Roche has announced that new data on Ocrevus (ocrelizumab) in people with relapsing and primary progressive forms of multiple sclerosis (MS) will be presented during the 7th Joint European Committee for Treatment and Research in Multiple Sclerosis (ECTRIMS) – Americas Committee for Treatment and Research in Multiple Sclerosis (ACTRIMS) Meeting in Paris, France, 25 to 28 October. Eighteen abstracts, including two platform presentations, have been accepted and will be shared during the congress. The data will explore new and existing measures of disease progression, show the effect of Ocrevus on visual outcomes and reinforce its favourable benefit-risk profile.
Research into two newly emerging MS endpoints will be presented, which may help clinicians more closely monitor underlying signs of disease activity that often lead to disability. These data include a post-hoc analysis of the OPERA I and OPERA II studies that shows the impact of Ocrevus in people with relapsing MS (RMS) who experience Progression Independent of Relapse Activity (PIRA), a composite measure examining underlying disease activity independent of any influence of acute relapses. Additionally, in a platform presentation, researchers for the first time will share a new method using conventional brain MRI to automatically detect and characterise Slowly Evolving Lesions (SELs), which may represent a biomarker of chronic disease activity in the brain, versus the acute disease activity in MS lesions.

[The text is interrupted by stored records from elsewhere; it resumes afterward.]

Lemma first_mapped_run p b ph a :
  first_ready p b ph a -> PAGE_ALIGN (p_memsz ph) = PAGE_ALIGN (p_filesz ph) ->
  exists m', map_load ph b p = Ret (Some (first_object a ph b)) ((first_opens b p) <| mem := m' |>) /\
    (forall x, byte_at m' x = if in_range a (PAGE_ALIGN (p_filesz ph) + PAGE_SZ) x
       then nth (Z.to_nat (PAGE_ALIGN (p_offset ph) + (x - a))) (fbinary b) 0
       else byte_at (mem p) x) /\
    (forall x, page_prot m' x = if in_range a (PAGE_ALIGN (p_filesz ph) + PAGE_SZ) x
       then Some (seg_prot ph) else page_prot (mem p) x).
Proof.
  intros Hr Hm. set (n := PAGE_ALIGN (p_filesz ph) + PAGE_SZ).
  destruct (first_mapped p b ph a Hr) as (m1 & [Pp Pb] & E1). fold n in Pp, Pb.
  destruct Hr as [_ _ [Ha Ha0] Hs Hw Ho Hf Hal].
  pose proof (PAGE_ALIGN_mono 0 (p_offset ph) ltac:(lia)) as H1. change (PAGE_ALIGN 0) with 0 in H1.
  destruct (mprotect_run m1 a (PAGE_ROUND (p_memsz ph)) (seg_prot ph)) as (m2 & E2 & Hp2 & Hb2);
    try done.
  { rewrite page_count_round, Hm by lia. fold n. intros x Hx. rewrite Pp.
    destruct (in_range_spec a n x); [ by eexists | lia ]. }
  rewrite page_count_round, Hm in Hp2 by lia. fold n in Hp2. exists m2. split_and!.
  - rewrite E1. unfold sys_mprotect, mbind, M_bind. simpl mem. by rewrite E2.
  - intros x. rewrite Hb2, Pb. destruct (in_range_spec a n x); [ | done ].
    unfold file_at. rewrite !nth_lookup, lookup_take_lt, lookup_drop by lia. do 3 f_equal. lia.
  - intros x. rewrite Hp2, Pp. by destruct (in_range_spec a n x).
Qed.

(** A first segment without pages of zeros goes to its address, or to the random
    page-aligned base of a position-independent binary: the object gets that base, the
    mapping holds the file from its page on with the protections of the flags, and nothing
    else changes. *)
Theorem map_load_first (p : proc) (b : mdata_binary) (ph : Elf64_Phdr) (a : Z)
    (Hr : first_ready p b ph a) (Hm : PAGE_ALIGN (p_memsz ph) = PAGE_ALIGN (p_filesz ph)) :
  let n := PAGE_ALIGN (p_filesz ph) + PAGE_SZ in
  exists m', map_load ph b p = Ret (Some (first_object a ph b)) ((first_opens b p) <| mem := m' |>) /\
    (forall x, 0 <= x < n ->
       byte_at m' (a + x) = nth (Z.to_nat (PAGE_ALIGN (p_offset ph) + x)) (fbinary b) 0) /\
    (forall x, a <= x < a + n -> page_prot m' x = Some (seg_prot ph)) /\
    (forall x, ~ (a <= x < a + n) -> byte_at m' x = byte_at (mem p) x /\
                                    page_prot m' x = page_prot (mem p) x).
Proof.
  intros n. destruct (first_mapped_run p b ph a Hr Hm) as (m' & E & Hb & Hp). fold n in Hb, Hp.
  exists m'. split_and!; [ exact E | | | ]; intros x Hx; rewrite ?Hb, ?Hp.
  - destruct (in_range_spec a n (a + x)); [ | lia ]. by replace (a + x - a) with x by lia.
  - destruct (in_range_spec a n x); [ done | lia ].
  - by destruct (in_range_spec a n x).
Qed.
(* ===== verification/MapsSpec.v ===== *)
(** * The descriptor list

    The representation predicate of a circular doubly linked list and what the functions
    do to it: the lookup, the update of the protections, the merge of two lists, the removal
    of a node and the release of the whole list. *)

From S2P Require Import Prelude.
From S2P Require Import Pages.
From S2P Require Import Process.
From S2P Require Import Maps.

Lemma L_bind_Done {A B} (m : L A) (k : A -> L B) s a s' :
  m s = Done a s' -> (m ≫= k) s = k a s'.
Proof. intros E. unfold mbind, L_bind. by rewrite E. Qed.

(** ** Segments of a list

    [dseg h pp l nx]: the nodes [l] follow each other in the heap [h]; the first one points
    back to [pp], the last one forward to [nx]. *)

Definition hd_or (nx : Z) (l : list Z) : Z := default nx (head l).
Definition last_or (pp : Z) (l : list Z) : Z := default pp (last l).

Fixpoint dseg (h : gmap Z mem_map) (pp : Z) (l : list Z) (nx : Z) : Prop :=
  match l with
  | [] => True
  | x :: l' => exists m, h !! x = Some m /\ list_prev m = pp /\ list_next m = hd_or nx l' /\
                        dseg h x l' nx
  end.

(** A circular list. *)
Definition ring (h : gmap Z mem_map) (l : list Z) : Prop :=
  NoDup l /\ dseg h (last_or 0 l) l (hd_or 0 l).

Lemma last_or_app pp l1 l2 : last_or pp (l1 ++ l2) = last_or (last_or pp l1) l2.
Proof. unfold last_or. rewrite last_app. by destruct (last l2). Qed.

Lemma hd_or_app nx l1 l2 : hd_or nx (l1 ++ l2) = hd_or (hd_or nx l2) l1.
Proof. by destruct l1. Qed.

Lemma last_or_cons pp x l : last_or pp (x :: l) = last_or x l.
Proof. exact (last_or_app pp [x] l). Qed.

Lemma last_or_snoc pp l x : last_or pp (l ++ [x]) = x.
Proof. by rewrite last_or_app. Qed.

Lemma dseg_app h pp l1 l2 nx :
  dseg h pp (l1 ++ l2) nx <-> dseg h pp l1 (hd_or nx l2) /\ dseg h (last_or pp l1) l2 nx.
Proof.
  revert pp. induction l1 as [| x l1 IH]; intros pp.
  { simpl. unfold last_or. simpl. tauto. }
  cbn [app dseg]. rewrite last_or_cons, hd_or_app. setoid_rewrite IH.
  split; [ intros (m & E & H1 & H2 & H3 & H4) | intros [(m & E & H1 & H2 & H3) H4] ]; eauto 8.
Qed.

Lemma dseg_frame h x m pp l nx : x ∉ l -> dseg h pp l nx -> dseg (<[x := m]> h) pp l nx.
Proof.
  revert pp. induction l as [| y l IH]; intros pp Hx; [ done | ].
  apply not_elem_of_cons in Hx as [Hne Hx]. intros (n & E & H1 & H2 & H3).
  exists n. rewrite lookup_insert_ne by done. auto.
Qed.

Lemma dseg_delete h x pp l nx : x ∉ l -> dseg h pp l nx -> dseg (delete x h) pp l nx.
Proof.
  revert pp. induction l as [| y l IH]; intros pp Hx; [ done | ].
  apply not_elem_of_cons in Hx as [Hne Hx]. intros (n & E & H1 & H2 & H3).
  exists n. rewrite lookup_delete_ne by done. auto.
Qed.

(** Changing the data of a node. *)
Lemma dseg_data h x m m' pp l nx :
  h !! x = Some m -> list_next m' = list_next m -> list_prev m' = list_prev m ->
  dseg h pp l nx -> dseg (<[x := m']> h) pp l nx.
Proof.
  intros Ex Hn Hp. revert pp. induction l as [| y l IH]; intros pp; [ done | ].
  intros (n & E & H1 & H2 & H3). destruct (decide (x = y)) as [-> | Hne].
  - exists m'. rewrite lookup_insert_eq. assert (m = n) as -> by congruence.
    split_and!; [ done | congruence | congruence | auto ].
  - exists n. rewrite lookup_insert_ne by done. auto.
Qed.

(** Moving the back pointer of the first node, and the forward pointer of the last one. *)
Lemma dseg_set_prev h pp pp' x l nx m :
  NoDup (x :: l) -> h !! x = Some m -> dseg h pp (x :: l) nx ->
  dseg (<[x := m <| list_prev := pp' |>]> h) pp' (x :: l) nx.
Proof.
  intros [Hx Hn]%NoDup_cons Ex (n & E & H1 & H2 & H3). assert (n = m) as -> by congruence.
  eexists. rewrite lookup_insert_eq. split_and!; [ done | done | done | ].
  by apply dseg_frame.
Qed.

Lemma dseg_set_next h pp l x nx nx' m :
  NoDup (l ++ [x]) -> h !! x = Some m -> dseg h pp (l ++ [x]) nx ->
  dseg (<[x := m <| list_next := nx' |>]> h) pp (l ++ [x]) nx'.
Proof.
  intros (Hn & Hx & _)%NoDup_app Ex [H1 H2]%dseg_app. apply dseg_app. split.
  - apply dseg_frame; [ | done ]. intros Hin. apply (Hx x Hin). by left.
  - destruct H2 as (n & E & H2 & H3 & _). assert (n = m) as -> by congruence.
    eexists. rewrite lookup_insert_eq. split_and!; done.
Qed.

Lemma dseg_lookup h pp l nx x : dseg h pp l nx -> x ∈ l -> is_Some (h !! x).
Proof.
  revert pp. induction l as [| y l IH]; intros pp Hd Hx; [ by apply not_elem_of_nil in Hx | ].
  destruct Hd as (m & E & _ & _ & Hd). apply elem_of_cons in Hx as [-> | Hx]; [ by eexists | eauto ].
Qed.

“The data presented at ECTRIMS – ACTRIMS demonstrate the commitment of our scientists and research partners to advance understanding of MS progression through ongoing analyses of the Ocrevus Phase III clinical trials,” said Sandra Horning, M.D., Roche’s chief medical officer and head of Global Product Development. “With our studies of two new potential markers of underlying disease activity and their impact on disease progression, we hope to bring new tools to the MS community to better understand and manage the disease.”
In line with this goal, Roche will also present new data from its FLOODLIGHT clinical trial programme investigating sensor-based outcomes from a series of active neurological tests and passive monitoring made possible by the use of a smartphone. The technology enables a continuous stream of precise, real-world MS disease progression data to be collected and analysed using dedicated algorithms and machine learning.
Among other notable data from Roche at ECTRIMS – ACTRIMS are results from the extended controlled period of the Phase III ORATORIO study in primary progressive MS (PPMS), which will show the impact of Ocrevus on sustained reduction in confirmed disability progression. Data from open-label extension periods will also show a safety profile consistent with that seen in controlled treatment periods.
Ocrevus has been approved for use in countries across North America, South America, the Middle East, Eastern Europe, as well as in Australia and Switzerland. Marketing applications for Ocrevus are currently under review in over 50 countries across the world.